Mais le nationalisme est bien là. C’est un élément moteur. Et puis quelque chose d’important est apparu aussi, ce sont les mouvements indigénistes, qui, à mon époque, étaient quasiment inexistants, ou illégitimes, voire vus avec méfiance par les révolutionnaires eux-mêmes. En somme, des formes de luttes différentes ont connu des points de convergence.

Et le pétrole ?

Régis Debray. Pour parler brutalement, depuis 1930, le pétrole est de droite. Voilà qu’il devient de gauche. Il était wahabite, il tourne bolivarien. C’est une révolution. Ce qui a changé ce n’est pas la gauche, c’est la place du pétrole ! C’est la première fois, avec le Venezuela, que nous voyons en action un discours volontariste qui a les moyens de sa politique : c’est considérable comme chambardement. Ce pays a une rente pétrolière, certes, avec tous les problèmes que ça pose comme paresse sociale, corruption, clientélisme, etc. Enfin, quoi qu’il en soit, voilà un régime qui est campé sur ses deux jambes, maître chez lui et, qui plus est, disposant de ressources pour ses copains. Ça ne s’était jamais vu. Espérons que ça ne tourne pas mal, à la fin. Le caudillisme n’a jamais été une solution. Les mouvements actuels sont, quoi qu’on en dise, des manifestations de résistance contre l’empire.
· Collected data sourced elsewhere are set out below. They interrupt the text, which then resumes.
(** ** The mark of the group square *)

Definition hasUnseenChanges (states : list Directory.GroupState) (s : Store) : bool :=
  groupChangesSeenAt s <? Directory.latestChangeAt states.

(** The effect of the page of groups. *)
Definition visit_groups (states : list Directory.GroupState) (s : Store) : Store :=
  if 0 <? Directory.latestChangeAt states then markGroupChangesSeen (Directory.latestChangeAt states) s else s.

(** ** The hash is a number of 32 bits *)

(** The polynomial in 31 whose coefficients are the code units. *)
Definition polynomial (s : jsstr) : Z := foldl (λ h c, 31 * h + Z.of_N c) 0 s.

Lemma ToInt32_eq z : ∃ k, ToInt32 z = z + k * 2 ^ 32.
Proof.
  unfold ToInt32, ToUint32. rewrite (Z.mod_eq z (2 ^ 32)) by lia.
  destruct (_ <? _); [exists (- (z / 2 ^ 32))|exists (- (z / 2 ^ 32) - 1)]; lia.
Qed.

Lemma ToInt32_shift z k : ToInt32 (z + k * 2 ^ 32) = ToInt32 z.
Proof. apply ToInt32_congr. unfold ToUint32. by rewrite Z_mod_plus_full. Qed.

Lemma hash_char_poly h c : hash_char (ToInt32 h) c = ToInt32 (31 * h + Z.of_N c).
Proof.
  unfold hash_char. destruct (ToInt32_eq h) as [k ->].
  destruct (ToInt32_eq ((h + k * 2 ^ 32) * 2 ^ 5)) as [k' ->].
  replace ((h + k * 2 ^ 32) * 2 ^ 5 + k' * 2 ^ 32 - (h + k * 2 ^ 32) + Z.of_N c)
    with (31 * h + Z.of_N c + (31 * k + k') * 2 ^ 32) by lia.
  apply ToInt32_shift.
Qed.

(** However long the text is, the hash is the polynomial wrapped to 32 bits:
    the shift, the subtraction and the addition never leave that range by more
    than the wrap undoes. *)
Lemma hash_polynomial s : foldl hash_char 0 s = ToInt32 (polynomial s) ∧ - 2 ^ 31 <= foldl hash_char 0 s < 2 ^ 31.
Proof.
  assert (foldl hash_char 0 s = ToInt32 (polynomial s)) as E; [|rewrite E; split; [done|apply ToInt32_bounds]].
  unfold polynomial. change 0 with (ToInt32 0) at 1. generalize 0 as h.
  induction s as [|c s IH]; intros h; [done|]. cbn [foldl]. by rewrite hash_char_poly, IH.
Qed.

(** Two announcements that differ in two letters have one key. *)
Example same_key :
  let item s := JObj [(js "content", JStr (js s))] in
  getAnnouncementKey (item "Aa"%string) = getAnnouncementKey (item "BB"%string).
Proof. by vm_compute. Qed.

(** ** Opening a tab reads it *)

Definition read_ids (s : Store) : list Z := opt_or (readPriceBatchIds s) [].

Lemma mark_batches_ids ids s x : x ∈ read_ids (markPriceBatchesRead ids s) ↔ x ∈ read_ids s ∨ x ∈ ids.
Proof. unfold read_ids, markPriceBatchesRead. cbn. by rewrite elem_of_uniq, elem_of_app. Qed.

Lemma trim_notice f : trim (noticeContent f) = noticeContent f.
Proof. unfold noticeContent. destruct (noticeResponse f) as [[[] data]|]; [apply trim_idemp|done..]. Qed.

Lemma unread_none {A} (p : A → bool) l : (∀ x, x ∈ l → p x = true) → length (List.filter (λ x, negb (p x)) l) = 0%nat.
Proof. intros H. rewrite bfilter_none; [done|]. intros x Hx. by rewrite H. Qed.
(* ===== verification/TieredEditor.v ===== *)
(** * The editor of tiered prices

    [features/system-settings/models/tiered-pricing-editor.tsx]: the field for
    a number (Module DraftNumber), the cards of tiers and of request rules, and
    the editor around them with its two views, its presets and its effects
    (Module TieredEditor).

    The effects of one rendering run in order with the values of that
    rendering, what they set is applied together, and an effect runs where a
    value it depends on has changed: one such turn is [commit], and an action
    of the user is followed by turns until nothing changes.  The two texts the
    editor reports are kept by the dialog around it and come back as the
    properties [currentExpr] and [currentRequestRuleExpr]. *)
From S2P Require Import Prelude JSString JSNumber JSON Regex BillingExpr RuleReading RegexFirst TierExpr TierReading PriceText.
Import Vars Rules Tiers RuleReading TierReading PriceText.
Local Open Scope nat_scope.

(** ** The field for a number *)

Module DraftNumber.

(** [number | string] *)
Inductive Value := VNum (n : num) | VText (s : jsstr).

Definition formatNumberDraft (value : Value) : jsstr :=
  match value with
  | VText s => s
  | VNum n => if num_is_finite n then num_to_string n else js "0"
  end.

Definition parseNumberDraft (value : jsstr) : num :=
  match trim value with
  | [] => num_zero
  | _ => let next := Number value in if num_is_finite next then next else num_zero
  end.

Definition isZeroDraft (value : jsstr) : bool :=
  nonempty (trim value) && num_eqb (parseNumberDraft value) num_zero.

(** The field, and the value of its owner, who keeps the number or its text. *)
Record Field := mkField { value : Value; as_text : bool; draft : jsstr; focused : bool }.

Definition stored (as_text : bool) (n : num) : Value := if as_text then VText (num_to_string n) else VNum n.

Inductive Event := Focus | Type_ (s : jsstr) | Blur | Given (v : Value).

(** The effect that follows the value while the field is not focused. *)
Definition follow (f : Field) : Field :=
  if focused f then f else mkField (value f) (as_text f) (formatNumberDraft (value f)) false.

(** The handlers; on [Blur] the field shows its draft. *)
Definition handle (f : Field) (e : Event) : Field :=
  match e with
  | Focus => mkField (value f) (as_text f) (draft f) true
  | Type_ s => mkField (stored (as_text f) (parseNumberDraft s)) (as_text f) s (focused f)
  | Blur =>
      let normalized := parseNumberDraft (draft f) in
      mkField (stored (as_text f) normalized) (as_text f) (num_to_string normalized) false
  | Given v => mkField v (as_text f) (draft f) (focused f)
  end.

(** Whether the handlers of the focus and of the mouse select the text. *)
Definition selects (selectZeroOnFocus : bool) (f : Field) : bool := selectZeroOnFocus && isZeroDraft (draft f).

Definition step (f : Field) (e : Event) : Field := follow (handle f e).
Definition run (f : Field) (es : list Event) : Field := foldl step f es.

Definition mount (v : Value) (as_text : bool) : Field := follow (mkField v as_text (formatNumberDraft v) false).

Lemma parse_finite s : num_is_finite (parseNumberDraft s) = true.
Proof. unfold parseNumberDraft. destruct (trim s); [done|]. by destruct (num_is_finite (Number s)) eqn:E. Qed.

(** What the user typed is the owner's number at once, and stays so when the
    field is left; whatever was typed, the number is finite. *)
Lemma typed f s :
  focused f = true → num_is_finite (parseNumberDraft s) = true ∧
  value (run f [Type_ s]) = stored (as_text f) (parseNumberDraft s) ∧
  value (run f [Type_ s; Blur]) = stored (as_text f) (parseNumberDraft s) ∧
  draft (run f [Type_ s; Blur]) = num_to_string (parseNumberDraft s).
Proof.
  intros Hf. split; [apply parse_finite|]. unfold run, step. cbn [foldl handle]. unfold follow.
  cbn [focused value as_text draft]. rewrite Hf. cbn [focused value as_text draft].
  split_and!; [done..|]. unfold stored. destruct (as_text f); [done|]. cbn [formatNumberDraft].
  by rewrite parse_finite.
Qed.
(* ===== verification/RatioEditor.v ===== *)
(** * The table of model ratios

    The settings page that edits the prices of models one by one
    ([features/system-settings/models/model-ratio-visual-editor.tsx] and
    [model-ratio-dialog.tsx]): ten settings, each the text of a map from
    models, are shown as rows; a row is opened in a dialog, and what the dialog
    saves is written back into all ten.  Prices in tiers are edited inside the
    dialog by [TieredEditor]; the last part composes the table, the dialog and
    that editor.

    The keys of the settings are those of [Pricing.ModelPricing].  A setting
    whose text is JSON but no object is outside of the model, where the code
    casts it to one. *)
From S2P Require Import Prelude JSString JSNumber JSON JSONText Pricing Regex BillingExpr RuleReading RegexFirst TierExpr TierReading PriceText TieredEditor.
Import ModelPricing Vars Rules Tiers RuleReading TierReading PriceText.
Local Open Scope nat_scope.

Module RatioEditor.

(** ** Rows *)

(** A text for each of the settings that hold numbers. *)
Definition Texts := ModelPricingOptionKey → jsstr.

Definition RATIO_KEYS : list ModelPricingOptionKey :=
  [ModelRatio; CacheRatio; CreateCacheRatio; CompletionRatio; ImageRatio; AudioRatio; AudioCompletionRatio].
Ne donnent-ils pas raison à Castro ?

Régis Debray. Sous cet angle-là, bien sûr, celui de la résistance. Même si les méthodes ne sont pas les mêmes qu’à Cuba (mais à Cuba en 1959 on pouvait difficilement avoir les mêmes procédures qu’aujourd’hui), effectivement je crois que, dans le sous-continent, Castro garde la force symbolique du mythe mobilisateur. Son modèle de société n’est, à terme, ni viable ni enviable, pour nous autres Européens. Vous savez, il faut distinguer le rôle qu’on peut jouer dans les rapports de forces internationaux et le rôle qu’on joue à l’intérieur de sa société. On peut être autoritaire à l’intérieur et révolutionnaire à l’extérieur. Staline n’a pas fait que du mal à l’extérieur, que ce soit pour les combattants en Espagne, pour les communistes chinois, pour les Vietnamiens, pour les Congolais, et évidemment pour la libération de l’Europe en 1944-1945. Staline, ce n’est pas seulement la Lubianca, c’est aussi Stalingrad. Essayons donc, toujours, de distinguer entre les plans. Il faut penser le présent politique dans sa complexité.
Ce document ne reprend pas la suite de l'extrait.